Puro acaso escrito entre tantos
Parei tudo, mesmo atarefado como nunca.
A cara de cansaço junto com a caneca cheia de café não me deixavam negar, eu estava realmente cansado e acabado.
José estava do meu lado.
Saí, no frio, sem camiseta. Pés descalços de encontro com a grama.
O orvalho me fazia lembrar a infância, enquanto a quentura do café me fazia lembrar a vida adulta.
Olhei a lua - José ainda estava do meu lado.
Eu disse: "você já viu a luz da lua com um óculos de grau?”
-Lua? Jura que você me fez vir aqui fora pra isso? Quem liga pra lua? Não temos tempo. Evolua.
-O óculos expande a luz, e ela parece ter raios… enfim…
Me embaralho, mas retorno.
Continuo: “eu ligo, porque ela liga, e hoje ela está mais bonita que o normal”.
-A lua está mais bonita?
-Não, a lua é só o laço que une. É só a personificação da singularidade, da inter(essência), da profundeza, do mistério. Quem está mais bonita é a…
José me corta.
-Laço que une? Interessência? Quantas taças de vinhos você tomou, tem certeza que foram só duas? Você tá bem?
José para, me olha admirando a lua e continua: “ahhhhhh não, não me diga que é ela”.
-Sim, é ela.
-O que tanto ela tem? Só sei dos olhos verdes. Ela és bela?
-Quem dera se ela fosse só bela. É muito mais do que isso. Chama-lá de bela é um insulto, na verdade.
…
Ela é a paz entre assírios e babilônios, o amor e o antônimo
É tipo cafeína pura: um pouco de adrenalina e aventura
É uma taça de um bom vinho em uma boa companhia
É a personificação da coragem e da profundidade que me tiram da realidade
Minha opinião? Ela é de deixar as letras de Caetano no chão
É uma droga pesada que te arranca de casa
E ao mesmo tempo é o motivo de voltar pra casa
Tipo nicotina pra quem fuma, uma estrada com neblina sem luz alguma
É um crime, do qual eu não posso abrir ocorrência
Pois, sem ela, eu sofro de abstinência
…
Só sei que, em meio a rimas e mais rimas, eu me perco
E no mesmo momento
Me encontro nela
Me encontro no seu sorriso que carrega uma luz divina
Me encontro em seu mistério, na sua garra e na sua intensidade
Me encontro na sincronicidade de nossos pensamentos
Me encontro no alinhamento de nossas energias
Me encontro numa mulher transcendente
Me encontro na sua vibe: bebendo vinho, de lingerie no quarto, como se o mundo ao redor já não importasse (toca na minha cabeça: o mundo inteiro vai acabar e ela só quer dançar, dançar, dançar)

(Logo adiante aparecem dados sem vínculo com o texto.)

(** [item.retryCount || 0] *)
Definition retryOrZero (item : QueueItem) : Z :=
  match retryCount item with
  | Some n => if truthy (VNum n) then n else 0
  | None => 0
  end.

(** [item.retryCount = (item.retryCount || 0) + 1] *)
Definition bumpRetry (item : QueueItem) : QueueItem :=
  {| id := id item; action := action item; data := data item;
     timestamp := timestamp item; retryCount := Some (retryOrZero item + 1) |}.

(** [item.retryCount >= 3] once the count has been written. *)
Definition maxRetriesReached (item : QueueItem) : bool :=
  match retryCount item with
  | Some n => 3 <=? n
  | None => false
  end.

(** The queue object after an attempt that succeeded ([true]) or threw. *)
Definition afterAttempt (a : QueueItem * bool) : QueueItem :=
  if a.2 then a.1 else bumpRetry a.1.

(** The attempt succeeded, or it failed and the count reached the limit. *)
Definition dropped (a : QueueItem * bool) : bool :=
  a.2 || maxRetriesReached (bumpRetry a.1).

(** [processedItems.includes (x)] *)
Definition includes (processedItems : list string) (x : string) : bool :=
  existsb (String.eqb x) processedItems.

(** The four readings of [Date.now ()] on the paths of [makeRequest]. *)
Record RequestTimes := {
  t_offline_lookup : Z;
  t_stamp : Z;
  t_expiry : Z;
  t_failure_lookup : Z;
}.

(** [if (cacheKey)]: an omitted key and the empty string are both falsy. *)
Definition givenKey (cacheKey : option string) : option string :=
  match cacheKey with
  | Some k => if truthy (VStr k) then Some k else None
  | None => None
  end.

Module NetworkManager.

Section Manager.

(** Whatever [executeOfflineAction] and the wrapped requests act on. *)
Context {Backend : Type}.

(** The manager object, the device storage, the backend, and what the
    manager has done so far: the items handed to [executeOfflineAction],
    the listener notifications, the alerts shown. *)
Record World := {
  networkState : NetworkState;
  listeners : list nat;
  offlineQueue : list QueueItem;
  storage : Storage;
  backend : Backend;
  executed : list QueueItem;
  notified : list (nat * NetworkState);
  alerts : list (string * string);
}.

Definition set_storage (s : Storage) (w : World) : World :=
  {| networkState := networkState w; listeners := listeners w;
     offlineQueue := offlineQueue w; storage := s; backend := backend w;
     executed := executed w; notified := notified w; alerts := alerts w |}.

Definition set_backend (b : Backend) (w : World) : World :=
  {| networkState := networkState w; listeners := listeners w;
     offlineQueue := offlineQueue w; storage := storage w; backend := b;
     executed := executed w; notified := notified w; alerts := alerts w |}.

(** The constructor: default state, then [initialize] loads the queue. *)
Definition initialize (s : Storage) (b : Backend) : option World :=
  queue ← loadQueue s;
  Some {| networkState := initialNetworkState; listeners := [];
          offlineQueue := queue; storage := s; backend := b;
          executed := []; notified := []; alerts := [] |}.


Definition isOnline (w : World) : bool :=
  isConnected (networkState w) && isInternetReachable (networkState w).

Definition isOffline (w : World) : bool := negb (isOnline w).


(** [NetworkManager.addToOfflineQueue]: the in-memory item is built from
    [e_mem]; [StorageManager.addToOfflineQueue] then builds the persisted
    item on its own, from [e_sto]. *)
Definition addToOfflineQueue (action0 : string) (data0 : JsVal)
    (e_mem e_sto : Entropy) (w : World) : World :=
  let queueItem :=
    {| id := mkId e_mem; action := action0; data := data0;
       timestamp := stamp_now e_mem; retryCount := Some 0 |} in
  {| networkState := networkState w; listeners := listeners w;
     offlineQueue := offlineQueue w ++ [queueItem];
     storage := StorageManager.addToOfflineQueue action0 data0 e_sto (storage w);
     backend := backend w;
     executed := executed w; notified := notified w; alerts := alerts w |}.

(** [executeOfflineAction] as the source has it: it logs and returns. *)
Definition executeOfflineAction_logging (item : QueueItem) (b : Backend)
  : Outcome unit * Backend := (Returns tt, b).

(** The replay is stated for any [executeOfflineAction], since the
    retry branch only runs for one that can throw. *)
Variable executeOfflineAction : QueueItem -> Backend -> Outcome unit * Backend.

(** What the [for (const item of this.offlineQueue)] loop leaves. *)
Record LoopResult := {
  loop_items : list QueueItem;
  loop_processed : list string;
  loop_backend : Backend;
  loop_attempts : list (QueueItem * bool);
}.

Fixpoint replayLoop (items : list QueueItem) (b : Backend) : LoopResult :=
  match items with
  | [] => {| loop_items := []; loop_processed := []; loop_backend := b;
             loop_attempts := [] |}
  | item :: rest =>
      match executeOfflineAction item b with
      | (Returns _, b1) =>
          let r := replayLoop rest b1 in
          {| loop_items := item :: loop_items r;
             loop_processed := id item :: loop_processed r;
             loop_backend := loop_backend r;
             loop_attempts := (item, true) :: loop_attempts r |}
      | (Throws _, b1) =>
          let item' := bumpRetry item in
          let r := replayLoop rest b1 in
          {| loop_items := item' :: loop_items r;
             loop_processed :=
               (if maxRetriesReached item' then [id item'] else [])
               ++ loop_processed r;
             loop_backend := loop_backend r;
             loop_attempts := (item, false) :: loop_attempts r |}
      end
  end.

Definition syncAlert (n : nat) : string * string :=
  ("Sync Complete", pretty n +:+ " offline actions have been synchronized.").

Definition processOfflineQueue (w : World) : World :=
  if (length (offlineQueue w) =? 0)%nat then w
  else
    let r := replayLoop (offlineQueue w) (backend w) in
    let processedItems := loop_processed r in
    {| networkState := networkState w; listeners := listeners w;
       offlineQueue :=
         List.filter (fun item => negb (includes processedItems (id item)))
                     (loop_items r);
       storage :=
         fold_left (fun s itemId => StorageManager.removeFromOfflineQueue itemId s)
                   processedItems (storage w);
       backend := loop_backend r;
       executed := executed w ++ (loop_attempts r).*1;
       notified := notified w;
       alerts :=
         if (0 <? length processedItems)%nat
         then alerts w ++ [syncAlert (length processedItems)]
         else alerts w |}.
Lemma doubled_residue s :
  contains old (R s) = true -> contains (String a old) s = true.
Proof.
  induction s as [s IH] using string_length_ind.
  destruct s as [|c s]; [intros H; discriminate H|].
  destruct (startswith old (String c s)) eqn:Hst.
  - pose proof (startswith_split _ _ Hst) as Hs.
    change (drop (String.length old) (String c s)) with (drop 1 s) in Hs.
    unfold R. rewrite replace_from_hit by assumption.
    change (String.length old - 1) with 1. fold R.
    assert (Hlen : String.length (drop 1 s) < String.length (String c s)).
    { pose proof (length_drop 1 s). cbn [String.length]. lia. }
    specialize (IH _ Hlen).
    intros H. unfold new in H. rewrite !app_cons, app_empty in H.
    cbn [contains] in H. unfold old at 1 2 3 in H. cbn [startswith] in H.
    rewrite Ascii.eqb_refl, a_not_space in H.
    cbn [andb orb] in H.
    apply orb_prop in H as [H|H].
    + (* the third character of the replacement meets an [a] that follows *)
      apply startswith_contains. rewrite Hs. unfold old.
      rewrite !app_cons, app_empty. cbn [startswith].
      rewrite !Ascii.eqb_refl. cbn [andb].
      assert (H' : startswith (String a "") (R (drop 1 s)) = true)
        by (destruct (R (drop 1 s)); exact H).
      apply doubled_head in H'. destruct (drop 1 s); exact H'.
    + rewrite Hs. unfold old. rewrite !app_cons, app_empty.
      apply contains_cons, contains_cons. now apply IH.
  - unfold R. rewrite replace_from_miss by assumption. fold R.
    intros H. cbn [contains] in H. apply orb_prop in H as [H|H].
    + exfalso. cbn [startswith old] in H.
      apply andb_prop in H as [Hc H].
      apply Ascii.eqb_eq in Hc. subst c.
      assert (Hh : startswith (String a "") s = true).
      { apply doubled_head. destruct (R s); [discriminate|].
        apply andb_prop in H as [H _]. simpl. now rewrite H. }
      destruct s as [|d s]; [discriminate|].
      simpl in Hst, Hh. rewrite Ascii.eqb_refl in Hst.
      apply andb_prop in Hh as [Hd _]. rewrite Hd in Hst. discriminate.
    + apply contains_cons. apply IH; [simpl; lia|assumption].
Qed.

End Doubled.

(** *** Replacing [a·rest] by [a·blank·rest] when [a] is not in [rest] *)

Section NoSelfOverlap.

Import PyStr.

Variable a b : ascii.
Variable tail : string.
Let rest : string := String b tail.
Hypothesis a_not_space : Ascii.eqb a " " = false.
Hypothesis b_not_space : Ascii.eqb b " " = false.
Hypothesis a_not_in_rest : occurs a rest = false.

Let old : string := String a rest.
Let new : string := String a (String " " rest).
Let R : string -> string := replace_from old new 0.

Lemma noself_spaced s : spaced s (R s).
Proof.
  apply spaced_replace_from. constructor. constructor. apply spaced_refl.
Qed.

(** A prefix free of [a] in the output was copied from the input. *)
Lemma noself_prefix p s :
  occurs a p = false ->
  startswith p (R s) = true -> startswith p s = true.
Proof.
  revert s. induction p as [|x p IH]; intros s Hp H; [reflexivity|].
  cbn [occurs] in Hp. apply orb_false_elim in Hp as [Hax Hp].
  destruct s as [|c s]; [exact H|].
  destruct (startswith old (String c s)) eqn:Hst.
  - unfold R in H. rewrite replace_from_hit in H by assumption.
    unfold new in H. rewrite app_cons in H. cbn [startswith] in H.
    apply andb_prop in H as [H _]. rewrite Ascii.eqb_sym, Hax in H.
    discriminate.
  - unfold R in H. rewrite replace_from_miss in H by assumption. fold R in H.
    cbn [startswith] in *. apply andb_prop in H as [-> H]. simpl.
    now apply IH.
Qed.

Lemma contains_skip p t :
  occurs a p = false -> contains old (p +:+ t) = contains old t.
Proof.
  induction p as [|x p IH]; intros Hp; [reflexivity|].
  cbn [occurs] in Hp. apply orb_false_elim in Hp as [Hax Hp].
  rewrite app_cons. cbn [contains]. rewrite IH by assumption.
  unfold old. cbn [startswith]. now rewrite Hax.
Qed.

Lemma noself_clean s : contains old (R s) = false.
Proof.
  induction s as [s IH] using string_length_ind.
  destruct s as [|c s]; [reflexivity|].
  destruct (startswith old (String c s)) eqn:Hst.
  - unfold R. rewrite replace_from_hit by assumption. fold R.
    assert (H1 : forall t, startswith old (String a (String " " t)) = false).
    { intros t. unfold old, rest. cbn [startswith].
      rewrite b_not_space. now rewrite andb_false_r. }
    assert (H2 : forall t, startswith old (String " " t) = false).
    { intros t. unfold old. cbn [startswith]. now rewrite a_not_space. }
    unfold new. rewrite !app_cons. cbn [contains].
    rewrite H1, H2, contains_skip by assumption. cbn [orb].
    apply IH. pose proof (length_drop (String.length old - 1) s).
    cbn [String.length]. lia.
  - unfold R. rewrite replace_from_miss by assumption. fold R.
    cbn [contains]. rewrite IH by (simpl; lia). rewrite orb_false_r.
    destruct (startswith old (String c (R s))) eqn:H; [|reflexivity].
    exfalso. unfold old in H, Hst. cbn [startswith] in H, Hst.
    apply andb_prop in H as [Hc H]. rewrite Hc in Hst. cbn [andb] in Hst.
    apply noself_prefix in H; [|assumption]. congruence.
Qed.

End NoSelfOverlap.

(** ** The escaper *)

Section Escaper.

Import PyStr.

Lemma escape_special_chars_text text st :
  fst (_escape_special_chars text st) = escape_text text.
Proof.
  destruct text as [|c text]; [reflexivity|].
  unfold _escape_special_chars.
  destruct (Nat.eqb _ _); reflexivity.
Qed.

Lemma spaced_replace a old new s :
  spaced (String a old) new -> spaced s (replace (String a old) new s).
Proof. apply spaced_replace_from. Qed.

Lemma stage_S n text o r :
  nth_error replacements n = Some (o, r) ->
  stage (S n) text = replace o r (stage n text).
Proof.
  intros H. unfold stage.
  do 7 (destruct n as [|n]; [injection H as <- <-; reflexivity|]).
  destruct n; discriminate.
Qed.

Lemma stage_spaced n m text :
  n <= m -> spaced (stage n text) (stage m text).
Proof.
  induction 1 as [|m Hle IH]; [apply spaced_refl|].
  eapply spaced_trans; [exact IH|].
  destruct (nth_error replacements m) as [[o r]|] eqn:Hm.
  - rewrite (stage_S _ _ _ _ Hm).
    do 7 (destruct m as [|m];
          [injection Hm as <- <-; apply spaced_replace; repeat constructor|]).
    destruct m; discriminate.
  - assert (Hm' : 7 <= m).
    { apply nth_error_None in Hm. exact Hm. }
    unfold stage. rewrite !firstn_all2 by (simpl; lia). apply spaced_refl.
Qed.

Lemma escape_text_spaced text : spaced (stage 7 text) (escape_text text).
Proof.
  unfold escape_text. fold (stage 7 text).
  destruct (_ && _); [|apply spaced_refl].
  destruct (negb _); [|apply spaced_refl].
  eapply spaced_trans; apply spaced_replace; repeat constructor.
Qed.

Lemma free_of_cons t toks s :
  free_of (t :: toks) s = negb (contains t s) && free_of toks s.
Proof. reflexivity. Qed.

Lemma not_contains_spaced tok s t :
  no_space tok = true -> spaced s t ->
  contains tok s = false -> contains tok t = false.
Proof.
  intros Hns Hsp Hs. destruct (contains tok t) eqn:Ht; [|reflexivity].
  rewrite (contains_spaced _ _ _ Hns Hsp Ht) in Hs. discriminate.
Qed.

(** A doubled token is gone after its stage when the text has no run of
    three. *)
Lemma doubled_stage n a text :
  Ascii.eqb a " " = false ->
  nth_error replacements n
  = Some (String a (String a ""), String a (String " " (String a ""))) ->
  contains (String a (String a (String a ""))) text = false ->
  contains (String a (String a "")) (escape_text text) = false.
Proof.
  intros Ha Hn Hrun.
  assert (Hns2 : no_space (String a (String a "")) = true)
    by (simpl; now rewrite Ha).
  assert (Hns3 : no_space (String a (String a (String a ""))) = true)
    by (simpl; now rewrite Ha).
  apply (not_contains_spaced _ (stage (S n) text)); [assumption| |].
  - eapply spaced_trans; [|apply escape_text_spaced].
    apply stage_spaced.
    assert (n < List.length replacements)
      by (apply nth_error_Some; rewrite Hn; discriminate).
    simpl in *. lia.
  - rewrite (stage_S _ _ _ _ Hn).
    destruct (contains _ (replace _ _ _)) eqn:Hc; [|reflexivity].
    apply (doubled_residue a Ha) in Hc.
    assert (Hsp : spaced text (stage n text))
      by (apply (stage_spaced 0 n); lia).
    rewrite (contains_spaced _ _ _ Hns3 Hsp Hc) in Hrun. discriminate.
Qed.

(** A token that cannot overlap itself is gone after its stage. *)
Lemma noself_stage n a b tail text :
  Ascii.eqb a " " = false -> Ascii.eqb b " " = false ->
  no_space tail = true ->
  occurs a (String b tail) = false ->
  nth_error replacements n
  = Some (String a (String b tail), String a (String " " (String b tail))) ->
  contains (String a (String b tail)) (escape_text text) = false.
Proof.
  intros Ha Hb Htail Hocc Hn.
  apply (not_contains_spaced _ (stage (S n) text)).
  - simpl. now rewrite Ha, Hb, Htail.
  - eapply spaced_trans; [|apply escape_text_spaced].
    apply stage_spaced.
    assert (n < List.length replacements)
      by (apply nth_error_Some; rewrite Hn; discriminate).
    simpl in *. lia.
  - rewrite (stage_S _ _ _ _ Hn). now apply noself_clean.
Qed.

Me encontro na sua essência pura, no seu gosto de loucura
E eis que o cético não é mais um cético
No final das contas
Essa mulher é como a lua: tão cheia de pudor que vive nua
Tão distante que, numa singela dualidade, parece perto
Muito perto
Tão perto que praticamente sinto o calor de sua pele
Tão perto que sinto o pulso de seu coração
Tão perto que me sinto anestesiado
Tão perto que me pego apaixonado
Tão perto e, ao mesmo tempo, tão longe
…
José, pálido, abismado com a história, pegunta: “tá esperando o que para ir vê-lá?”
-Também não sei. É o mistério de existência da madrugada do dia 23 de abril.
E seguimos assim: ela na charmosa Buenos Aires, eu na caótica São Paulo.
A distancia nos limita, ao mesmo tempo que nos une.
Estranho é que cada um reflete as características da cidade que habita
Eu: aflito, estranho, indeciso
Ela: magnífica, única, singular
…
-Boa noite, moça. Tudo bem? Me vê a próxima passagem para Buenos Aires, por favor? Classe econômica.